▶ _BRIEF_
Nothing in the records below should be altered when they are retyped.

[[ DATA EXCERPTS, beginning ]]

(** ** Test doubles

    Stand-ins for the collaborators, in the manner of the mock objects a unit
    test of the publisher is given.  They are used by the examples only. *)
Module Fake.
Inductive SpotCamera : Set := FRONTLEFT | HAND.

#[global] Instance SpotCamera_eq_dec : EqDecision SpotCamera.
Proof. solve_decision. Defined.

#[global] Instance SpotCamera_countable : Countable SpotCamera.
Proof.
  refine (inj_countable' (λ c, match c with FRONTLEFT => 0 | HAND => 1 end)
                         (λ n, match n with 0 => FRONTLEFT | _ => HAND end) _).
  by intros [].
Defined.

Definition toSpotImageSourceName (source : ImageSource SpotCamera) : string :=
  match camera source, type source with
  | FRONTLEFT, RGB => "frontleft_fisheye_image"
  | FRONTLEFT, DEPTH => "frontleft_depth"
  | FRONTLEFT, DEPTH_REGISTERED => "frontleft_depth_in_visual_frame"
  | HAND, RGB => "hand_color_image"
  | HAND, DEPTH => "hand_depth"
  | HAND, DEPTH_REGISTERED => "hand_depth_in_hand_color_frame"
  end.

Definition createImageSources : bool → bool → bool → bool → list (ImageSource SpotCamera) :=
  sourcesFor [FRONTLEFT] [HAND].

(** Images and transforms are told apart by a label. *)
Definition ImageWithCameraInfo : Type := string.
Definition TransformStamped : Type := string.

Definition Result : Type :=
  @GetImagesResult SpotCamera _ _ ImageWithCameraInfo TransformStamped.

(** A scripted image client: it answers with the next entry of its script,
    whatever the request, and with an error once the script is used up. *)
Definition ImageClient : Type := list (expected Result string).

Definition getImages (client : ImageClient) (request : GetImageRequest)
    : expected Result string * ImageClient :=
  match client with
  | answer :: client => (answer, client)
  | [] => (unexpected "script exhausted", [])
  end.

(** The name lookup as a computation: it answers and touches nothing. *)
Definition lookup (source : ImageSource SpotCamera)
    : M (SpotCamera:=SpotCamera) (ImageWithCameraInfo:=ImageWithCameraInfo)
        (TransformStamped:=TransformStamped) (ImageClient:=ImageClient) string :=
  λ w, (Returned (toSpotImageSourceName source), w, []).

(** A name lookup that is not pure: it reads a data member of the
    publisher. *)
Definition lookup_reading_has_arm (source : ImageSource SpotCamera)
    : M (SpotCamera:=SpotCamera) (ImageWithCameraInfo:=ImageWithCameraInfo)
        (TransformStamped:=TransformStamped) (ImageClient:=ImageClient) string :=
  λ w, (Returned (if has_arm_ (this w) then "hand_color_image"
                  else toSpotImageSourceName source), w, []).

Definition parameters (rgb depth depth_registered : bool) : ParameterInterface :=
  {| getRGBImageQuality := Double.of_Z 70;
     getPublishRGBImages := rgb;
     getPublishDepthImages := depth;
     getPublishDepthRegisteredImages := depth_registered;
     getHasRGBCameras := true |}.

Definition world (this : SpotImagePublisher) (p : ParameterInterface)
    (client : ImageClient) : World :=
  {| this := this; parameter_interface := p; image_client_interface_ := client |}.

Definition request : GetImageRequest :=
  createImageRequest toSpotImageSourceName
    [mkImageSource FRONTLEFT RGB; mkImageSource FRONTLEFT DEPTH] true
    (Double.of_Z 70) false.

Definition images : gmap (ImageSource SpotCamera) ImageWithCameraInfo :=
  <[mkImageSource FRONTLEFT RGB := "A"]>
    (<[mkImageSource FRONTLEFT DEPTH := "B"]> ∅).

Definition result : Result :=
  {| images_ := images; transforms_ := ["odom_to_body"; "body_to_frontleft"] |}.

Definition sources : list (ImageSource SpotCamera) :=
  [mkImageSource FRONTLEFT RGB; mkImageSource FRONTLEFT DEPTH].

(** A publisher on which [initialize] has run. *)
Definition initialized : SpotImagePublisher :=
  {| has_arm_ := false; image_request_message_ := Some request |}.

(** Worlds: the image client fails, the image client answers, the
    publisher was only constructed, and nothing is to be published. *)
Definition failing : World :=
  world initialized (parameters true true false) [unexpected "timeout"].

Definition answering : World :=
  world initialized (parameters true true false) [value result].

Definition constructed : World :=
  world (SpotImagePublisher_new false) (parameters true true false) [value result].

Definition nothing_to_publish : World :=
  world (SpotImagePublisher_new false) (parameters false false false) [].
End Fake.

(** * Properties of the request builder *)
Section RequestBuilderFacts.
Context {SpotCamera : Type}.
Variable toSpotImageSourceName : ImageSource SpotCamera → string.

Implicit Types (sources : list (ImageSource SpotCamera)) (q : double) (raw : bool).

Lemma through_last f (l : list ImageRequest) (r : ImageRequest) :
  through (length l) f {| image_requests := l ++ [r] |}
  = {| image_requests := l ++ [f r] |}.
Proof.
  unfold through; cbn [image_requests]. f_equal.
  replace (length l) with (length l + 0) by lia.
  by rewrite alter_app_r.
Qed.

Lemma createImageRequest_body_snoc q raw m source :
  createImageRequest_body toSpotImageSourceName q raw m source
  = {| image_requests := image_requests m ++ [image_request_of toSpotImageSourceName q raw source] |}.
Proof.
  unfold createImageRequest_body, image_request_of, add_image_requests,
    set_image_source_name, set_quality_percent, set_pixel_format,
    set_image_format.
  destruct m as [l]; cbn [image_requests].
  repeat case_decide; rewrite !through_last;
    destruct (type source); done.
Qed.

Lemma foldl_createImageRequest_body q raw sources : ∀ m,
  foldl (createImageRequest_body toSpotImageSourceName q raw) m sources
  = {| image_requests := image_requests m ++ (image_request_of toSpotImageSourceName q raw <$> sources) |}.
Proof.
  induction sources as [|source sources IH]; intros [l]; cbn [foldl].
  - by rewrite fmap_nil, app_nil_r.
  - rewrite IH, createImageRequest_body_snoc; cbn [image_requests].
    by rewrite fmap_cons, <-app_assoc.
Qed.

Lemma createImageRequest_fmap sources has_rgb_cameras q raw :
  createImageRequest toSpotImageSourceName sources has_rgb_cameras q raw
  = {| image_requests := image_request_of toSpotImageSourceName q raw <$> sources |}.
Proof. unfold createImageRequest. by rewrite foldl_createImageRequest_body. Qed.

[[ DATA EXCERPTS, end ]]

▶ _RESULT OF THE TASK_
(** ** Test doubles

    Stand-ins for the collaborators, in the manner of the mock objects a unit
    test of the publisher is given.  They are used by the examples only. *)
Module Fake.
Inductive SpotCamera : Set := FRONTLEFT | HAND.

#[global] Instance SpotCamera_eq_dec : EqDecision SpotCamera.
Proof. solve_decision. Defined.

#[global] Instance SpotCamera_countable : Countable SpotCamera.
Proof.
  refine (inj_countable' (λ c, match c with FRONTLEFT => 0 | HAND => 1 end)
                         (λ n, match n with 0 => FRONTLEFT | _ => HAND end) _).
  by intros [].
Defined.

Definition toSpotImageSourceName (source : ImageSource SpotCamera) : string :=
  match camera source, type source with
  | FRONTLEFT, RGB => "frontleft_fisheye_image"
  | FRONTLEFT, DEPTH => "frontleft_depth"
  | FRONTLEFT, DEPTH_REGISTERED => "frontleft_depth_in_visual_frame"
  | HAND, RGB => "hand_color_image"
  | HAND, DEPTH => "hand_depth"
  | HAND, DEPTH_REGISTERED => "hand_depth_in_hand_color_frame"
  end.

Definition createImageSources : bool → bool → bool → bool → list (ImageSource SpotCamera) :=
  sourcesFor [FRONTLEFT] [HAND].

(** Images and transforms are told apart by a label. *)
Definition ImageWithCameraInfo : Type := string.
Definition TransformStamped : Type := string.

Definition Result : Type :=
  @GetImagesResult SpotCamera _ _ ImageWithCameraInfo TransformStamped.

(** A scripted image client: it answers with the next entry of its script,
    whatever the request, and with an error once the script is used up. *)
Definition ImageClient : Type := list (expected Result string).

Definition getImages (client : ImageClient) (request : GetImageRequest)
    : expected Result string * ImageClient :=
  match client with
  | answer :: client => (answer, client)
  | [] => (unexpected "script exhausted", [])
  end.

(** The name lookup as a computation: it answers and touches nothing. *)
Definition lookup (source : ImageSource SpotCamera)
    : M (SpotCamera:=SpotCamera) (ImageWithCameraInfo:=ImageWithCameraInfo)
        (TransformStamped:=TransformStamped) (ImageClient:=ImageClient) string :=
  λ w, (Returned (toSpotImageSourceName source), w, []).

(** A name lookup that is not pure: it reads a data member of the
    publisher. *)
Definition lookup_reading_has_arm (source : ImageSource SpotCamera)
    : M (SpotCamera:=SpotCamera) (ImageWithCameraInfo:=ImageWithCameraInfo)
        (TransformStamped:=TransformStamped) (ImageClient:=ImageClient) string :=
  λ w, (Returned (if has_arm_ (this w) then "hand_color_image"
                  else toSpotImageSourceName source), w, []).

Definition parameters (rgb depth depth_registered : bool) : ParameterInterface :=
  {| getRGBImageQuality := Double.of_Z 70;
     getPublishRGBImages := rgb;
     getPublishDepthImages := depth;
     getPublishDepthRegisteredImages := depth_registered;
     getHasRGBCameras := true |}.

Definition world (this : SpotImagePublisher) (p : ParameterInterface)
    (client : ImageClient) : World :=
  {| this := this; parameter_interface := p; image_client_interface_ := client |}.

Definition request : GetImageRequest :=
  createImageRequest toSpotImageSourceName
    [mkImageSource FRONTLEFT RGB; mkImageSource FRONTLEFT DEPTH] true
    (Double.of_Z 70) false.

Definition images : gmap (ImageSource SpotCamera) ImageWithCameraInfo :=
  <[mkImageSource FRONTLEFT RGB := "A"]>
    (<[mkImageSource FRONTLEFT DEPTH := "B"]> ∅).

Definition result : Result :=
  {| images_ := images; transforms_ := ["odom_to_body"; "body_to_frontleft"] |}.

Definition sources : list (ImageSource SpotCamera) :=
  [mkImageSource FRONTLEFT RGB; mkImageSource FRONTLEFT DEPTH].

(** A publisher on which [initialize] has run. *)
Definition initialized : SpotImagePublisher :=
  {| has_arm_ := false; image_request_message_ := Some request |}.

(** Worlds: the image client fails, the image client answers, the
    publisher was only constructed, and nothing is to be published. *)
Definition failing : World :=
  world initialized (parameters true true false) [unexpected "timeout"].

Definition answering : World :=
  world initialized (parameters true true false) [value result].

Definition constructed : World :=
  world (SpotImagePublisher_new false) (parameters true true false) [value result].

Definition nothing_to_publish : World :=
  world (SpotImagePublisher_new false) (parameters false false false) [].
End Fake.

(** * Properties of the request builder *)
Section RequestBuilderFacts.
Context {SpotCamera : Type}.
Variable toSpotImageSourceName : ImageSource SpotCamera → string.

Implicit Types (sources : list (ImageSource SpotCamera)) (q : double) (raw : bool).

Lemma through_last f (l : list ImageRequest) (r : ImageRequest) :
  through (length l) f {| image_requests := l ++ [r] |}
  = {| image_requests := l ++ [f r] |}.
Proof.
  unfold through; cbn [image_requests]. f_equal.
  replace (length l) with (length l + 0) by lia.
  by rewrite alter_app_r.
Qed.

Lemma createImageRequest_body_snoc q raw m source :
  createImageRequest_body toSpotImageSourceName q raw m source
  = {| image_requests := image_requests m ++ [image_request_of toSpotImageSourceName q raw source] |}.
Proof.
  unfold createImageRequest_body, image_request_of, add_image_requests,
    set_image_source_name, set_quality_percent, set_pixel_format,
    set_image_format.
  destruct m as [l]; cbn [image_requests].
  repeat case_decide; rewrite !through_last;
    destruct (type source); done.
Qed.

Lemma foldl_createImageRequest_body q raw sources : ∀ m,
  foldl (createImageRequest_body toSpotImageSourceName q raw) m sources
  = {| image_requests := image_requests m ++ (image_request_of toSpotImageSourceName q raw <$> sources) |}.
Proof.
  induction sources as [|source sources IH]; intros [l]; cbn [foldl].
  - by rewrite fmap_nil, app_nil_r.
  - rewrite IH, createImageRequest_body_snoc; cbn [image_requests].
    by rewrite fmap_cons, <-app_assoc.
Qed.

Lemma createImageRequest_fmap sources has_rgb_cameras q raw :
  createImageRequest toSpotImageSourceName sources has_rgb_cameras q raw
  = {| image_requests := image_request_of toSpotImageSourceName q raw <$> sources |}.
Proof. unfold createImageRequest. by rewrite foldl_createImageRequest_body. Qed.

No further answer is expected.